The FEC registration means the Obama team may start collecting contributions for the Obama 2012 Victory fund, which is being established.
Obama 2012 campaign manager Jim Messina has been previewing strategies with megadonors in Washington at DNC meetings last month and last Monday night in Chicago, when he headlined an event for Rep. Jan Schakowsky (D-Ill.) donors. The Obama 2012 national headquarters will be in Chicago's Prudential Building.
Messina has been telling the elite donor ranks Obama will have to raise "north of $750 million," a reference to the amount raised for 2008 -- and the $1 billion the Obama money machine may need for 2012.
Messina has been saying he is worried that outside GOP allied groups -- especially ones that GOP strategist Karl Rove advises -- will be running ads early on.
Earlier in March, a Rove-advised group, Crossroads GPS, spent $750,000 in one-week for an anti-union national cable buy slamming Obama.

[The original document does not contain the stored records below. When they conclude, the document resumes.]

(** C5 (amended).  [progress_percentage] is 0 for a task without items.
    Otherwise it is Python's [round((completed / count) * 100, 2)] on
    binary64 floats: the hundredths count of the result is a nearest
    integer to a hundred times the float product, the even one when the
    product lies exactly halfway, not the upper one.  For a task of at most
    100 items the result is the two-decimal float within 0.005 of
    [100 * completed / count].  For items [completed, completed, todo] it
    is 66.67. *)
Theorem progress_percentage_is_python_round (self : Task.t) (db : DB.t) :
  let items := Task_items self db in
  let completed := length (List.filter is_completed items) in
  let count := length items in
  let x := Py.mul (Py.truediv (Z.of_nat completed) (Z.of_nat count))
                  (Py.float_of_int 100) in
  (items = [] -> Task_progress_percentage self db = Py.Int 0)
  /\ (items <> [] ->
      Task_progress_percentage self db = Py.Float (Py.round x 2)
      /\ forall s m e num den,
           x = S754_finite s m e ->
           Py.scaled m e 2 = (num, den) ->
           0 < den
           /\ Py.round_digits x 2
              = (if s then - Py.div_half_even num den
                 else Py.div_half_even num den)
           /\ 2 * Z.abs (num - Py.div_half_even num den * den) <= den
           /\ (2 * Z.abs (num - Py.div_half_even num den * den) = den ->
               Z.even (Py.div_half_even num den) = true))
  /\ ((0 < count <= 100)%nat ->
      exists q,
        Task_progress_percentage self db = Py.Float (Py.decimal q 2)
        /\ 2 * Z.abs (10000 * Z.of_nat completed - q * Z.of_nat count)
           <= Z.of_nat count)
  /\ (map is_completed items = [true; true; false] ->
      Task_progress_percentage self db = Py.Float (Py.decimal 6667 2)).
Proof.
  intros items completed count x.
  assert (Hnonempty : items <> [] ->
            Task_progress_percentage self db = Py.Float (Py.round x 2)).
  { intros Hne. unfold Task_progress_percentage. fold items.
    destruct items as [|i rest] eqn:Hitems; [contradiction|].
    reflexivity. }
  split; [|split; [|split]].
  - intros Hnil. unfold Task_progress_percentage. fold items.
    rewrite Hnil. reflexivity.
  - intros Hne. split; [exact (Hnonempty Hne)|].
    intros s m e num den Hx Hsc. rewrite Hx.
    apply round_digits_nearest. exact Hsc.
  - intros Hcount.
    assert (Hne : items <> []).
    { intros Hnil. unfold count in Hcount. rewrite Hnil in Hcount.
      simpl in Hcount. lia. }
    pose proof (nearest_hundredth_small completed count Hcount
                  (filter_length_le is_completed items)) as Hnear.
    unfold nearest_hundredth in Hnear. fold x in Hnear.
    apply andb_true_iff in Hnear. destruct Hnear as [Hfin Hle].
    exists (Py.round_digits x 2). split.
    + rewrite (Hnonempty Hne). f_equal. apply round_nonneg_finite. exact Hfin.
    + apply Z.leb_le. exact Hle.
  - intros Hmap.
    assert (Hne : items <> []).
    { intros Hnil. rewrite Hnil in Hmap. discriminate. }
    rewrite (Hnonempty Hne). unfold x, completed, count.
    rewrite (filter_by_map is_completed items).
    rewrite <- (length_map is_completed items), Hmap.
    vm_compute. reflexivity.
Qed.

Lemma progress_percentage_is_python_round_witness :
  Task_progress_percentage ProgressFixture.task ProgressFixture.two_of_three
  = Py.Float (Py.decimal 6667 2).
Proof.
  apply (progress_percentage_is_python_round
           ProgressFixture.task ProgressFixture.two_of_three).
  reflexivity.
Defined.

(** C5 (as stated).  With one completed item of 32 the exact percentage
    is 3.125: half-up rounding gives 3.13, the code returns 3.12. *)
Lemma one_of_thirty_two_is_not_rounded_half_up :
  Task_progress_percentage ProgressFixture.task ProgressFixture.one_of_thirty_two
  = Py.Float (Py.decimal 312 2)
  /\ Py.div_half_up (10000 * 1) 32 = 313
  /\ Task_progress_percentage ProgressFixture.task
       ProgressFixture.one_of_thirty_two
     <> Py.Float (Py.decimal (Py.div_half_up (10000 * 1) 32) 2).
Proof. vm_compute. repeat split. discriminate. Qed.
Lemma out_path_basename source lang :
  Str.contains sep lang = false →
  os_path_basename (out_path source lang) = lang +:+ ".yaml".
Proof.
  intros Hlang. unfold out_path. cbv zeta.
  apply os_path_join_dirname; [apply os_path_dirname_shape|].
  rewrite contains_app, Hlang. done.
Qed.

(** Two languages never share a target file: for language identifiers
    without a path separator, different languages have different target
    paths. *)
Theorem languages_have_their_own_file source lang1 lang2 :
  Str.contains sep lang1 = false →
  Str.contains sep lang2 = false →
  lang1 ≠ lang2 →
  out_path source lang1 ≠ out_path source lang2.
Proof.
  intros H1 H2 Hne Heq. apply Hne.
  apply (f_equal os_path_basename) in Heq.
  rewrite !out_path_basename in Heq by done.
  by apply str_app_inj_r in Heq.
Qed.

Lemma languages_have_their_own_file_witness :
  out_path "dir/strings.yml" "fr" ≠ out_path "dir/strings.yml" "de".
Proof.
  apply (languages_have_their_own_file "dir/strings.yml" "fr" "de");
    [reflexivity|reflexivity|discriminate].
Defined.

Section Runs.

Context {B : Type} (backend : B → string → string → option string * B).

Lemma translate_lang_frame source contents lang p (w : world B) :
  p ≠ out_path source lang →
  files (outcome_world (translate_lang backend source contents lang w)) !! p
    = files w !! p.
Proof.
  intros Hp.
  destruct (translate_lang backend source contents lang w) as [[] w'|e w']
    eqn:Hrun; simpl.
  - destruct contents as [|c];
      [by rewrite translate_lang_no_contents in Hrun|].
    destruct (translate_lang_Return _ _ _ _ _ _ Hrun) as (o & _ & -> & _).
    simpl. by rewrite lookup_insert_ne.
  - by rewrite (translate_lang_Raise _ _ _ _ _ _ _ Hrun).
Qed.

Lemma for_each_frame source contents langs p (w : world B) :
  (∀ lang, lang ∈ langs → p ≠ out_path source lang) →
  files (outcome_world
           (for_each langs (translate_lang backend source contents) w)) !! p
    = files w !! p.
Proof.
  revert w. induction langs as [|lang langs IH]; intros w Hp; [done|].
  simpl. unfold bind.
  pose proof (translate_lang_frame source contents lang p w) as Hframe.
  destruct (translate_lang backend source contents lang w) as [[] w'|e w'];
    simpl in Hframe.
  - rewrite IH, Hframe; [done|apply Hp, elem_of_cons; by left|].
    intros l Hl. apply Hp, elem_of_cons. by right.
  - simpl. apply Hframe, Hp, elem_of_cons. by left.
Qed.
(** * Scheduling app: appointments, schedule store and date parsing

    A shallow embedding of [scheduler_app.py]: the class [Appointment], the
    class [SchedulingApp] (loading, saving, adding, removing, the queries
    and the two methods that print a schedule), the function
    [parse_datetime] and the [remove] command of [main]; then the
    properties of the repository's specification and further properties
    of the code. The rest of the command loop of [main] is not part of it.

    Conventions of the embedding.
    - A naive [datetime] is the record of its seven calendar fields, as in
      Python; comparisons are lexicographic on the fields. The functions of
      the standard library the program calls ([isoformat], [fromisoformat],
      [strptime], [datetime + timedelta], [sorted]) are modelled next to it.
    - A dictionary with text members is a [gmap string string].
    - Python exceptions are values of [exn]; a fallible pure computation
      returns a [result]; code that reads or writes an object, the file
      system, the console or the clock is a function [ST S A] from a state
      [S] to a [result A] and the next state. An exception keeps the
      changes made before it was raised. *)

From Stdlib Require Import ZArith List Ascii String Sorted Permutation Lia Bool.
From stdpp Require Import base decidable option list strings gmap pretty.

Local Open Scope Z_scope.

(** ** Exceptions and results *)

Inductive exn : Type :=
  | KeyError (key : string)
  | ValueError
  | OverflowError
  | EOFError
  | OSError (msg : string)
  | JSONDecodeError (msg : string).

Inductive result (A : Type) : Type :=
  | Ok (a : A)
  | Raise (e : exn).
Arguments Ok {A} a.
Arguments Raise {A} e.

#[global] Instance result_ret : MRet result := @Ok.
#[global] Instance result_bind : MBind result :=
  fun A B f r => match r with Ok a => f a | Raise e => Raise e end.
#[global] Instance result_fmap : FMap result :=
  fun A B f r => match r with Ok a => Ok (f a) | Raise e => Raise e end.

(** [str(e)] for the exceptions whose text the program prints (those with
    a message here): a [KeyError] shows the repr of the missing key. The
    other cases are never printed. *)
Definition exn_str (e : exn) : string :=
  match e with
  | KeyError k => "'" +:+ k +:+ "'"
  | JSONDecodeError msg => msg
  | OSError msg => msg
  | ValueError => "ValueError"
  | OverflowError => "OverflowError"
  | EOFError => "EOFError"
  end.

(** ** Naive datetimes *)

Record datetime : Type := mkDatetime {
  year : Z; month : Z; day : Z;
  hour : Z; minute : Z; second : Z; microsecond : Z
}.

#[global] Instance datetime_eq_dec : EqDecision datetime.
Proof. solve_decision. Defined.

Definition is_leap (y : Z) : bool :=
  (y mod 4 =? 0) && (negb (y mod 100 =? 0) || (y mod 400 =? 0)).

Definition days_in_month (y m : Z) : Z :=
  if m =? 2 then (if is_leap y then 29 else 28)
  else if (m =? 4) || (m =? 6) || (m =? 9) || (m =? 11) then 30
  else 31.

Definition MINYEAR : Z := 1.
Definition MAXYEAR : Z := 9999.

Definition valid_date (y m d : Z) : bool :=
  (MINYEAR <=? y) && (y <=? MAXYEAR) && (1 <=? m) && (m <=? 12)
  && (1 <=? d) && (d <=? days_in_month y m).

Definition valid_time (h mi s us : Z) : bool :=
  (0 <=? h) && (h <? 24) && (0 <=? mi) && (mi <? 60)
  && (0 <=? s) && (s <? 60) && (0 <=? us) && (us <? 1000000).

(** The invariant of every [datetime] object Python can build. *)
Definition valid_datetime (d : datetime) : bool :=
  valid_date (year d) (month d) (day d)
  && valid_time (hour d) (minute d) (second d) (microsecond d).

(** The constructor [datetime(y, m, d, h, mi, s, us)] checks the ranges. *)
Definition datetime_new (y m d h mi s us : Z) : result datetime :=
  if valid_date y m d && valid_time h mi s us
  then Ok (mkDatetime y m d h mi s us)
  else Raise ValueError.

Definition fields (d : datetime) : list Z :=
  [year d; month d; day d; hour d; minute d; second d; microsecond d].

Fixpoint lex_compare (xs ys : list Z) : comparison :=
  match xs, ys with
  | [], [] => Eq
  | [], _ :: _ => Lt
  | _ :: _, [] => Gt
  | x :: xs', y :: ys' =>
      match x ?= y with
      | Eq => lex_compare xs' ys'
      | c => c
      end
  end.

Definition datetime_cmp (a b : datetime) : comparison :=
  lex_compare (fields a) (fields b).

(** [a < b], [a > b], [a <= b], [a >= b] on datetimes. *)
Definition dt_lt (a b : datetime) : bool :=
  match datetime_cmp a b with Lt => true | _ => false end.
Definition dt_gt (a b : datetime) : bool :=
  match datetime_cmp a b with Gt => true | _ => false end.
Definition dt_le (a b : datetime) : bool :=
  match datetime_cmp a b with Gt => false | _ => true end.
Definition dt_ge (a b : datetime) : bool :=
  match datetime_cmp a b with Lt => false | _ => true end.

(** The date and the time of day of a datetime, and their combination. *)
Definition date_of (d : datetime) : Z * Z * Z := (year d, month d, day d).
Definition time_of (d : datetime) : Z * Z * Z * Z :=
  (hour d, minute d, second d, microsecond d).
Definition combine (dt : Z * Z * Z) (tm : Z * Z * Z * Z) : datetime :=
  let '(y, m, d) := dt in
  let '(h, mi, s, us) := tm in
  mkDatetime y m d h mi s us.

(** *** Arithmetic with [timedelta], after CPython's [_datetimemodule.c] *)

Record timedelta : Type := mkTimedelta {
  td_days : Z; td_seconds : Z; td_microseconds : Z
}.

Definition MAX_DELTA_DAYS : Z := 999999999.
Definition MAXORDINAL : Z := 3652059.

(** [timedelta(days=n)] *)
Definition timedelta_days (n : Z) : result timedelta :=
  if (- MAX_DELTA_DAYS <=? n) && (n <=? MAX_DELTA_DAYS)
  then Ok (mkTimedelta n 0 0)
  else Raise OverflowError.

Definition days_before_year (y : Z) : Z :=
  let p := y - 1 in p * 365 + p / 4 - p / 100 + p / 400.

Definition days_before_month_table : list Z :=
  [0; 0; 31; 59; 90; 120; 151; 181; 212; 243; 273; 304; 334].

Definition days_before_month (y m : Z) : Z :=
  nth (Z.to_nat m) days_before_month_table 0
  + (if (2 <? m) && is_leap y then 1 else 0).

Definition ymd_to_ord (y m d : Z) : Z :=
  days_before_year y + days_before_month y m + d.

Definition DI4Y : Z := 1461.
Definition DI100Y : Z := 36524.
Definition DI400Y : Z := 146097.
(** * Civic issue intelligence engine: the Express/Prisma server of
    [src/lib/utils.ts] (the routes of the accounts, [/api/stats],
    [/api/problems], [/api/problems/:id/status], [/api/problems/:id/comment],
    [/api/messages], [/api/users], [/api/reports/strategic]) and the seeding
    script, embedded as pure functions over an explicit store, with what the
    client computes from their answers (charts, search box, message thread).

    Conventions of the embedding

    - An instant ([Date], a [DateTime] column) is its number of milliseconds
      since the epoch, a [Z].
    - A [Float] column or a JavaScript number that is not an integer is an
      exact rational ([Q]); sums and divisions are exact.
    - A table is the list of its rows in insertion order; [findFirst] without
      [orderBy] returns the first matching row of that list.
    - [schema.prisma] is not part of the sources.  What the handlers need from
      it is taken as a parameter (the collation and the escape character of
      [contains], whether [ResolvedComment.problem_id] is unique) or, for
      column defaults, modelled from the specification.
    - One request is served against one snapshot of the store and one reading
      [now] of the clock. *)

From Stdlib Require Import ZArith QArith Qround List String Ascii Bool Lia.
From Stdlib Require Import Permutation Sorted.
Import ListNotations.

Local Open Scope string_scope.
Local Open Scope list_scope.
Local Open Scope Z_scope.

Set Implicit Arguments.

(** ** JavaScript values *)

Module JS.

(** [x || 0] for a number that may be [null]: [null], [0] (and [NaN]) are
    falsy. *)
Definition or_zero (x : option Z) : Z :=
  match x with
  | Some n => if n =? 0 then 0 else n
  | None => 0
  end.

Definition or_zeroQ (x : option Q) : Q :=
  match x with
  | Some q => if Qeq_bool q 0 then 0%Q else q
  | None => 0%Q
  end.

(** [s || d] for a string that may be [undefined]: the empty string is
    falsy. *)
Definition or_string (s : option string) (d : string) : string :=
  match s with
  | Some "" => d
  | Some s' => s'
  | None => d
  end.

(** [Math.floor] and [Math.round] (halves go up). *)
Definition floor (x : Q) : Z := Qfloor x.
Definition round (x : Q) : Z := Qfloor (x + (1 # 2))%Q.

(** [a / b] on two integers. *)
Definition div (a b : Z) : Q := (inject_Z a / inject_Z b)%Q.

End JS.

(** ** Plain objects used as dictionaries

    [Record<K, V>]: the own properties in insertion order, which is the order
    of [Object.entries].  Writing an existing key replaces the value and keeps
    the position.  The keys that occur (ISO dates, category names) are taken
    not to name a member of [Object.prototype] and not to be array indices,
    which an object lists first. *)

Section Dict.

Variables K V : Type.
Variable eqb : K -> K -> bool.

Definition dict := list (K * V).

Fixpoint get (m : dict) (k : K) : option V :=
  match m with
  | [] => None
  | (k', v) :: m' => if eqb k k' then Some v else get m' k
  end.

Fixpoint set (m : dict) (k : K) (v : V) : dict :=
  match m with
  | [] => [(k, v)]
  | (k', v') :: m' => if eqb k k' then (k', v) :: m' else (k', v') :: set m' k v
  end.

Definition keys (m : dict) : list K := map fst m.

End Dict.

Arguments get {K V} eqb m k.
Arguments set {K V} eqb m k v.
Arguments keys {K V} m.

(** ** Strings under the collation of the datasource

    A string is the sequence of its characters, each a code unit below
    256. *)

Section Collation.

(** The comparison key of a character: the identity for a binary collation,
    lower-casing for a case-insensitive one. *)
Variable collate : ascii -> ascii.

Fixpoint fold_string (s : string) : string :=
  match s with
  | EmptyString => EmptyString
  | String a s' => String (collate a) (fold_string s')
  end.

Fixpoint starts_with (hay needle : string) {struct needle} : bool :=
  match needle, hay with
  | EmptyString, _ => true
  | String a n', String b h' =>
      Ascii.eqb (collate a) (collate b) && starts_with h' n'
  | String _ _, EmptyString => false
  end.

(** [needle] occurs in [hay], character by character; under the binary
    collation this is [hay.includes(needle)]. *)
Fixpoint has_substring (hay needle : string) : bool :=
  starts_with hay needle ||
  match hay with
  | EmptyString => false
  | String _ h' => has_substring h' needle
  end.

(** [needle] occurs in [hay], up to the collation. *)
Definition occurs_in (needle hay : string) : Prop :=
  exists pre post, fold_string hay = (pre ++ fold_string needle ++ post)%string.

(** *** [LIKE]

    The string filter [{ contains: needle }] reaches the database as
    [LIKE '%needle%'], the characters of [needle] as they are.  In a pattern
    [%] stands for any run of characters and [_] for any one character, also
    where they come from [needle].  Where [LIKE] has an escape character (the
    backslash on PostgreSQL and MySQL, none on SQLite) the character after it
    stands for itself.  Bracket classes, which SQL Server adds, are not
    modelled. *)

Inductive token : Type :=
| Any               (* [%] *)
| One               (* [_] *)
| Lit (a : ascii).

(** Whether the backslash is the escape character of [LIKE]. *)
Variable backslash : bool.

Definition is_escape (a : ascii) : bool := backslash && Ascii.eqb a "\".

Definition token_of (a : ascii) : token :=
  if Ascii.eqb a "%" then Any
  else if Ascii.eqb a "_" then One
  else Lit a.

(** The pattern of [contains] ends in [%], so the escape character is never
    its last character; at the end of a pattern it is read as itself. *)
Fixpoint tokens (pattern : string) : list token :=
  match pattern with
  | EmptyString => []
  | String a rest =>
      if is_escape a
      then match rest with
           | EmptyString => [Lit a]
           | String b rest' => Lit b :: tokens rest'
           end
      else token_of a :: tokens rest
  end.

(** [s LIKE p], for the whole of [s]. *)
Fixpoint like (p : list token) : string -> bool :=
  match p with
  | [] => fun s => match s with EmptyString => true | String _ _ => false end
  | Any :: p' =>
      fix skip (s : string) : bool :=
        like p' s ||
        match s with
        | EmptyString => false
        | String _ s' => skip s'
        end
  | One :: p' =>
      fun s => match s with
               | EmptyString => false
               | String _ s' => like p' s'
               end
  | Lit a :: p' =>
      fun s => match s with
               | EmptyString => false
               | String b s' =>
                   Ascii.eqb (collate a) (collate b) && like p' s'
               end
  end.

(** Prisma's [{ contains: needle }] string filter. *)
Definition contains (hay needle : string) : bool :=
  like (tokens ("%" ++ needle ++ "%")) hay.

(** A string without [%], [_] and the escape character: in a pattern every
    character of it stands for itself. *)
Fixpoint plain (s : string) : bool :=
  match s with
  | EmptyString => true
  | String a s' =>
      negb (Ascii.eqb a "%") && negb (Ascii.eqb a "_") && negb (is_escape a)
      && plain s'
  end.

(** A string without the escape character. *)
Fixpoint unescaped (s : string) : bool :=
  match s with
  | EmptyString => true
  | String a s' => negb (is_escape a) && unescaped s'
  end.

End Collation.

Arguments occurs_in collate needle hay /.

(** ** Data model (the interfaces [User], [Problem], [Cluster],
    [ResolvedComment] and the columns the handlers read and write) *)

Module User.
(** The decoded token [req.user]. *)
Record t := { id : Z; role : string }.
End User.

Module Analysis.
(** [req.body.analysis], the classifier's judgment. *)
Record t := {
  sentiment_label : string;
  sentiment_score : Q;
  priority_score : Q;
  is_urgent : bool;
  category : string;
  cluster_suggestion : string }.
End Analysis.

Module Problem.
Record t := {
  id : string;
  user_id : Z;
  title : string;
  description : string;
  category : string;
  location : string;
  image_url : option string;
  status : string;
  created_at : Z;
  resolved_at : option Z;
  sentiment_score : Q;
  sentiment_label : string;
  priority_score : Q;
  is_urgent : bool;
  cluster_id : option Z }.

Definition with_status (s : string) (r : option Z) (p : t) : t :=
  {| id := id p; user_id := user_id p; title := title p;
     description := description p; category := category p;
     location := location p; image_url := image_url p;
     status := s; created_at := created_at p; resolved_at := r;
     sentiment_score := sentiment_score p;
     sentiment_label := sentiment_label p;
     priority_score := priority_score p; is_urgent := is_urgent p;
     cluster_id := cluster_id p |}.
End Problem.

These early spots will be Obama hits masquerading as "issue" ads, trying to soften up Obama while the many GOP presidential contenders fight it out in their primaries.
Because of the outside money threat, the Obama team, which discouraged independent spending for Obama in 2008, is open to it in 2012. Two trusted former White House staffers are exploring creation of such a group to counter Rove: Sean Sweeney, who was chief of staff for Mayor-elect Rahm Emanuel when he was Obama's chief of staff, and former deputy press secretary Bill Burton. (...)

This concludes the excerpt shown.